Oncology and Hematology, Krankenhaus Nordwest, Frankfurt, Germany
Zellwerk GmbH, Oberkrämer, Germany.
J Immunother Cancer. 2023 Jan;11(1). doi: 10.1136/jitc-2022-005847.
Adoptive transfer of autologous tumor-specific lymphocytes represents a viable treatment method for patients with advanced malignancies. Here, we report a patient's case with metastatic hormone-refractory New York esophageal squamous cell carcinoma 1 (NY-ESO-1) expressing prostate cancer treated with in vitro expanded tumor-infiltrating lymphocytes (TILs) in conjunction with IL-2 and immune-checkpoint blockade. Complete and durable tumor remission was observed after three TIL infusions consisting of 1.4×10, 2.0×10, and 8.0×10 T cells, respectively, lasting now for more than 3.5 years. Immunological correlates to the clinical development were the decrease of tumor-driven NY-ESO-1 serum antibody and the drop of prostate-specific antigen to <0.01 µg/L. TILs were reactive against cancer-testis antigen NY-ESO-1, individual tumor mutational proteins (eg, PRPF8, TRPS1), and the androgen receptor splice variant 12.
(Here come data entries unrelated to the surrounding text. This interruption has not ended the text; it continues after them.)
(** ** Numbers and markup within the range of the model *)

(** A value whose text in a template literal is the one [show_val]
    gives: anything but a number beyond 2^53 in magnitude. *)
Definition exact_val (v : jsval) : Prop :=
  match v with
  | VNum z => - 2 ^ 53 <= z <= 2 ^ 53
  | _ => True
  end.

(** The texts in which [parseInt] finds no number: after the leading
    white space and an optional sign no digit follows, in radix 16 after
    a prefix 0x or 0X and in radix 10 otherwise. *)
Definition no_leading_number (s : jsstring) : bool :=
  let '(radix, d) := split_radix (split_sign (trimStart s)).2 in
  match d with
  | c :: _ => bool_decide (digit_value radix c = None)
  | [] => true
  end.

(** A code unit that is text in a markup and that the serialiser writes
    back as it is: printable ASCII other than [&], [<] and [>]. *)
Definition is_text_unit (c : N) : bool :=
  ((0x20 <=? c) && (c <=? 0x7E) && negb ((c =? 38) || (c =? 60) || (c =? 62)))%N.

Fixpoint starts_with (p s : jsstring) : bool :=
  match p, s with
  | [], _ => true
  | a :: p', b :: s' => (a =? b)%N && starts_with p' s'
  | _ :: _, [] => false
  end.

(** The buttons of a markup, in order: for each tag opened with
    [<button], its attributes and the text that follows the tag. *)
Definition button_of (piece : jsstring) : option (jsstring * jsstring) :=
  if starts_with (js "button") piece then
    Some (before 62 (drop 6 piece), before 60 (default [] (after 62 piece)))
  else None.

Definition buttons_of (html : jsstring) : list (jsstring * jsstring) :=
  omap button_of (tail (split_on 60 html)).

(** The attributes and the label of a button of the menu. *)
Definition menu_button (b : option string * string) : jsstring * jsstring :=
  (match b.1 with
   | Some h => js " onclick=" ++ dq ++ js h ++ dq
   | None => []
   end, js b.2).

(** Stand-ins for [parseFloat] and [Number::toString] on the one text
    used below: "1e21" denotes 10^21, a binary64 number, which
    [Number::toString] writes as 1e+21. *)
Definition parseFloat_large (s : option jsstring) : jsnum :=
  if decide (s = Some (js "1e21")) then Finite (inject_Z (10 ^ 21)) else NaN.

Definition number_toString_large (x : Q) : jsstring := js "1e+21".

(** * Properties *)

(** ** Reduction of the primitives *)

Lemma added_app {G} (w w' : world G) (l : list effect) :
  trace w' = trace w ++ l → added w w' = l.
Proof. intros E. unfold added. rewrite E. apply drop_app_length. Qed.

Lemma document_type_into {G} (id : string) (v : jsstring) (w : world G) (j : string) :
  document (type_into id v w) !! j =
  if decide (id = j)
  then (λ e, Element v (el_innerText e) (el_innerHTML e) (el_display e)) <$> document w !! j
  else document w !! j.
Proof. unfold type_into; simpl. rewrite lookup_alter. by case_decide; subst. Qed.

Section Reduction.
Context {G : Type}.
  Implicit Types (w : world G) (id : string).

Lemma bind_eq {A B} (c : eff G A) (f : A → eff G B) w :
  (c ≫= f) w = match c w with
               | (Return a, w') => f a w'
               | (Throw, w') => (Throw, w')
               end.
Proof. reflexivity. Qed.

Lemma ret_eq {A} (a : A) w : (mret a : eff G A) w = (Return a, w).
Proof. reflexivity. Qed.

Lemma getElementById_found id w e :
  document w !! id = Some e → getElementById id w = (Return (Some id), w).
Proof. intros E. unfold getElementById. by rewrite E. Qed.

Lemma getElementById_null id w :
  document w !! id = None → getElementById id w = (Return None, w).
Proof. intros E. unfold getElementById. by rewrite E. Qed.

Lemma get_value_eq id w e :
  document w !! id = Some e → get_value (Some id) w = (Return (el_value e), w).
Proof. intros E. unfold get_value, get_prop. by rewrite E. Qed.

Lemma get_innerHTML_eq id w e :
  document w !! id = Some e → get_innerHTML (Some id) w = (Return (el_innerHTML e), w).
Proof. intros E. unfold get_innerHTML, get_prop. by rewrite E. Qed.

Lemma set_innerText_eq id t w :
  set_innerText (Some id) t w =
  (Return (),
   World (alter (λ e, Element (el_value e) t (el_innerHTML e) (el_display e))
                id (document w))
         (sessionStorage w) (timeouts w) (exposed w) (listeners w)
         (trace w ++ [SetInnerText id t]) (globals w)).
Proof. reflexivity. Qed.

Lemma set_innerHTML_eq id t w :
  set_innerHTML (Some id) t w =
  (Return (),
   World (alter (λ e, Element (el_value e) (el_innerText e) t (el_display e))
                id (document w))
         (sessionStorage w) (timeouts w) (exposed w) (listeners w)
         (trace w ++ [SetInnerHTML id t]) (globals w)).
Proof. reflexivity. Qed.

Lemma set_display_eq id v w :
  set_display (Some id) v w =
  (Return (),
   World (alter (λ e, Element (el_value e) (el_innerText e) (el_innerHTML e) v)
                id (document w))
         (sessionStorage w) (timeouts w) (exposed w) (listeners w)
         (trace w ++ [SetDisplay id v]) (globals w)).
Proof. reflexivity. Qed.

Lemma emit_eq e w :
  emit e w =
  (Return (), World (document w) (sessionStorage w) (timeouts w) (exposed w)
                    (listeners w) (trace w ++ [e]) (globals w)).
Proof. reflexivity. Qed.

Lemma get_globals_eq w : get_globals w = (Return (globals w), w).
Proof. reflexivity. Qed.

Lemma set_globals_eq g w :
  set_globals g w =
  (Return (), World (document w) (sessionStorage w) (timeouts w) (exposed w)
                    (listeners w) (trace w) g).
Proof. reflexivity. Qed.

Lemma setTimeout_eq cb captured ms w :
  setTimeout cb captured ms w =
  (Return (), World (document w) (sessionStorage w) (timeouts w ++ [(cb, captured)])
                    (exposed w) (listeners w) (trace w ++ [SetTimeout cb ms])
                    (globals w)).
Proof. reflexivity. Qed.

Lemma set_timeouts_eq t w :
  set_timeouts t w =
  (Return (), World (document w) (sessionStorage w) t (exposed w) (listeners w)
                    (trace w) (globals w)).
Proof. reflexivity. Qed.

Lemma addEventListener_eq s w :
  addEventListener_DOMContentLoaded s w =
  (Return (), World (document w) (sessionStorage w) (timeouts w) (exposed w)
                    (listeners w ++ [s]) (trace w) (globals w)).
Proof. reflexivity. Qed.

Lemma sessionStorage_getItem_eq k w :
  sessionStorage_getItem k w = (Return (sessionStorage w !! k), w).
Proof. reflexivity. Qed.

Lemma sessionStorage_setItem_eq k v w :
  sessionStorage_setItem k v w =
  (Return (), World (document w) (<[k := v]> (sessionStorage w)) (timeouts w)
                    (exposed w) (listeners w) (trace w ++ [StorageSet k v])
                    (globals w)).
Proof. reflexivity. Qed.

Lemma eel_expose_eq s name w :
  eel_expose s name w =
  (Return (), World (document w) (sessionStorage w) (timeouts w)
                    (<[name := s]> (exposed w)) (listeners w) (trace w)
                    (globals w)).
Proof. reflexivity. Qed.
End Reduction.

(** One step of a handler: the next primitive is replaced by its result.
    Lookups in the document are closed with the hypotheses at hand. *)
Ltac solve_lookup :=
  cbn [document sessionStorage timeouts exposed listeners trace globals];
  rewrite ?lookup_alter_ne by done;
  eassumption.

Ltac eff_prim :=
  first
    [ erewrite getElementById_found by solve_lookup
    | rewrite getElementById_null by solve_lookup
    | erewrite get_value_eq by solve_lookup
    | erewrite get_innerHTML_eq by solve_lookup
    | rewrite set_innerText_eq
    | rewrite set_innerHTML_eq
    | rewrite set_display_eq
    | rewrite get_globals_eq
    | rewrite set_globals_eq
    | rewrite setTimeout_eq
    | rewrite set_timeouts_eq
    | rewrite addEventListener_eq
    | rewrite sessionStorage_getItem_eq
    | rewrite sessionStorage_setItem_eq
    | rewrite eel_expose_eq
    | rewrite emit_eq
    | rewrite ret_eq ];
  cbv beta iota;
  cbn [document sessionStorage timeouts exposed listeners trace globals];
  rewrite ?lookup_alter_ne by done.

Ltac eff_step := rewrite bind_eq; eff_prim.

(** ** Login *)

(** C6. Whatever the user typed as identity and credential: when one of
    them is empty once trimmed, [login] sets the validation message and
    calls nothing; otherwise it sets the authenticating message, calls the
    backend's [login] exactly once with the trimmed values, and requests no
    navigation. *)
Theorem login_validates_then_calls_once {G} (w : world G) (identity credential : jsstring) :
  is_Some (document w !! "user") →
  is_Some (document w !! "pass") →
  is_Some (document w !! "status") →
  let w0 := type_into "user" identity (type_into "pass" credential w) in
  let w' := run Login.login w0 in
  (trim identity = [] ∨ trim credential = [] →
     added w0 w' = [SetInnerText "status" (warning_sign ++ js " Enter username & password")]
     ∧ calls (added w0 w') = [])
  ∧ (trim identity ≠ [] ∧ trim credential ≠ [] →
     added w0 w' = [SetInnerText "status" (js "Authenticating...");
                    EelCall "login" [VStr (trim identity); VStr (trim credential)]]
     ∧ length (calls (added w0 w')) = 1%nat
     ∧ navigations (added w0 w') = []).
Proof.
  intros [eu Hu] [ep Hp] [es Hs] w0 w'.
  assert (Hu0 : document w0 !! "user"
                = Some (Element identity (el_innerText eu) (el_innerHTML eu) (el_display eu))).
  { unfold w0. rewrite document_type_into. case_decide; [|done].
    rewrite document_type_into. case_decide; [done|]. by rewrite Hu. }
  assert (Hp0 : document w0 !! "pass"
                = Some (Element credential (el_innerText ep) (el_innerHTML ep) (el_display ep))).
  { unfold w0. rewrite document_type_into. case_decide; [done|].
    rewrite document_type_into. case_decide; [|done]. by rewrite Hp. }
  assert (Hs0 : document w0 !! "status" = Some es).
  { unfold w0. rewrite !document_type_into. repeat case_decide; done. }
  subst w'. generalize dependent w0. intros w0 Hu0 Hp0 Hs0.
  unfold run, Login.login, eel_call. do 4 eff_step. cbn [el_value].
  split.
  - intros Hempty.
    assert (E : bool_decide (trim identity = []) || bool_decide (trim credential = []) = true).
    { destruct Hempty as [E|E]; rewrite E; simpl; [done|]. by rewrite orb_true_r. }
    rewrite E. eff_step. eff_prim.
    erewrite added_app; [|simpl; reflexivity]. done.
  - intros [Hi Hc].
    assert (E : bool_decide (trim identity = []) || bool_decide (trim credential = []) = false).
    { rewrite !bool_decide_eq_false_2; done. }
    rewrite E. do 2 eff_step. eff_prim.
    erewrite added_app; [|simpl; rewrite <- app_assoc; reflexivity]. done.
Qed.

(** ** What the top-level code of the page scripts leaves untouched *)

Section Keeps.
Context {G : Type}.

Lemma keeps_ret {A} (a : A) : keeps_session (mret a : eff G A).
Proof. intros w. repeat split. exists []. by rewrite app_nil_r. Qed.

Lemma keeps_throw {A} : keeps_session (throw : eff G A).
Proof. intros w. repeat split. exists []. by rewrite app_nil_r. Qed.

Lemma keeps_bind {A B} (c : eff G A) (f : A → eff G B) :
  keeps_session c → (∀ a, keeps_session (f a)) → keeps_session (c ≫= f).
Proof.
  intros Hc Hf w. rewrite bind_eq. destruct (Hc w) as (S1 & L1 & D1 & l1 & T1).
  destruct (c w) as [[a|] w1]; cbn [snd] in *; [|by eauto].
  destruct (Hf a w1) as (S2 & L2 & D2 & l2 & T2).
  repeat split; try congruence. exists (l1 ++ l2). by rewrite T2, T1, app_assoc.
Qed.

Lemma keeps_emit (e : effect) : keeps_session (emit e : eff G unit).
Proof. intros w. repeat split. by exists [e]. Qed.

Lemma keeps_getElementById (id : string) : keeps_session (getElementById id : eff G _).
Proof. intros w. repeat split. exists []. by rewrite app_nil_r. Qed.

Lemma keeps_get_prop {A} (f : element → A) (h : option string) :
  keeps_session (get_prop f h : eff G A).
Proof.
  intros w. unfold get_prop. destruct h as [id|]; [destruct (document w !! id)|];
    repeat split; exists []; by rewrite app_nil_r.
Qed.

Lemma keeps_set_prop (f : element → element) (log : string → effect) (h : option string) :
  keeps_session (set_prop f log h : eff G unit).
Proof.
  intros w. unfold set_prop. destruct h as [id|]; [|by apply keeps_throw].
  repeat split; cbn; [apply dom_alter_L | by eexists].
Qed.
过继输注自体肿瘤特异性淋巴细胞是治疗晚期恶性肿瘤患者的一种可行方法。在这里,我们报告了一例转移性激素难治性纽约食管鳞状细胞癌 1(NY-ESO-1)表达的前列腺癌患者,该患者接受了体外扩增的肿瘤浸润淋巴细胞(TIL)联合白细胞介素 2(IL-2)和免疫检查点阻断治疗。在三次 TIL 输注后观察到完全和持久的肿瘤消退,每次输注的 TIL 分别为 1.4×10、2.0×10 和 8.0×10,持续时间超过 3.5 年。与临床发展相关的免疫相关性是肿瘤驱动的 NY-ESO-1 血清抗体减少和前列腺特异性抗原降至<0.01μg/L。TIL 对癌症睾丸抗原 NY-ESO-1、个体肿瘤突变蛋白(如 PRPF8、TRPS1)和雄激素受体剪接变体 12 有反应。